Here’s the analogous passage from his speech in Colorado after the Aurora shootings in July:

“I hope that over the next several days, next several weeks, and next several months, we all reflect on how we can do something about some of the senseless violence that ends up marring this country, but also reflect on all the wonderful people who make this the greatest country on Earth.”

And here’s the analogous passage from his speech tonight in Newtown:

“This is our first task, caring for our children. Our first job. If we don’t get that right, we don’t get anything right. That’s how, as a society, we will be judged. And by that measure, can we truly say, as a nation, that we’re meeting our obligations? Can we honestly say that we’re doing enough to keep our children, all of them, safe from harm? Can we claim, as a nation, that we’re all together there, letting them know they are loved and teaching them to love in return? Can we say that we’re truly doing enough to give all the children of this country the chance they deserve to live our their lives in happiness and with purpose? I’ve been reflecting on this the last few days, and if we’re honest with ourselves, the answer’s no. We’re not doing enough. And we will have to change.
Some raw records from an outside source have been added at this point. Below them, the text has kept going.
Definition removeQueuedItemsByRef (queued processed : list T) : list T :=
  foldl (λ queued item, removeFirst item queued) queued processed.

(** *** Delivery of one item

    [drainNextQueueItem] up to the call of [run] and from its settlement on;
    in between the caller's queue goes on changing. *)
Record DrainQueueItemOptions := {
  useInFlight : bool;
  shouldRestoreOnError : option (T → bool);
}.

Definition drainBegin (queued : list T) (options : DrainQueueItemOptions)
    (inFlight : list T) : option (T * list T) :=
  match queued with
  | [] => None
  | next :: _ => Some (next, if options.(useInFlight) then JsSet.add next inFlight else inFlight)
  end.

Inductive RunOutcome :=
| RunResolved
| RunRejected.

Record DrainEnd := {
  queuedAfter : list T;
  inFlightAfter : list T;
  onDiscard : option T;
  (** [true] when the promise resolves with [true], [false] when it rejects. *)
  drainResolved : bool;
}.

Definition drainEnd (queued : list T) (options : DrainQueueItemOptions) (inFlight : list T)
    next (outcome : RunOutcome) : DrainEnd :=
  let inFlight' := if options.(useInFlight) then JsSet.delete next inFlight else inFlight in
  match outcome with
  | RunResolved =>
      {| queuedAfter := removeQueuedItemsByRef queued [next]; inFlightAfter := inFlight';
         onDiscard := None; drainResolved := true |}
  | RunRejected =>
      let restore :=
        match options.(shouldRestoreOnError) with
        | Some f => f next
        | None => true
        end in
      if restore then
        {| queuedAfter := queued; inFlightAfter := inFlight'; onDiscard := None;
           drainResolved := false |}
      else
        {| queuedAfter := removeQueuedItemsByRef queued [next]; inFlightAfter := inFlight';
           onDiscard := Some next; drainResolved := false |}
  end.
“Since I’ve been president, this is the fourth time we have come together to comfort a grieving community torn apart by mass shootings. Fourth time we’ve hugged survivors. Fourth time we’ve consoled the families of victims. In between there have been an endless series of deadly shootings across the country, almost daily reports of victims, many of them children in small towns and big cities all across America. Victims who much of the time, their only fault was being in the wrong place at the wrong time.

“We can’t tolerate this anymore. These tragedies must end. And to end them, we must change. We will be told that the causes of such violence are complex, and that is true. No single law, no set of laws can eliminate evil from the world or prevent every senseless act of violence in our society, but that can’t be an excuse for inaction. Surely we can do better than this. If there’s even one step we can take to save another child or another parent or another town from the grief that’s visited Tucson and Aurora and Oak Creek and Newtown and communities from Columbine to Blacksburg before that, then surely we have an obligation to try.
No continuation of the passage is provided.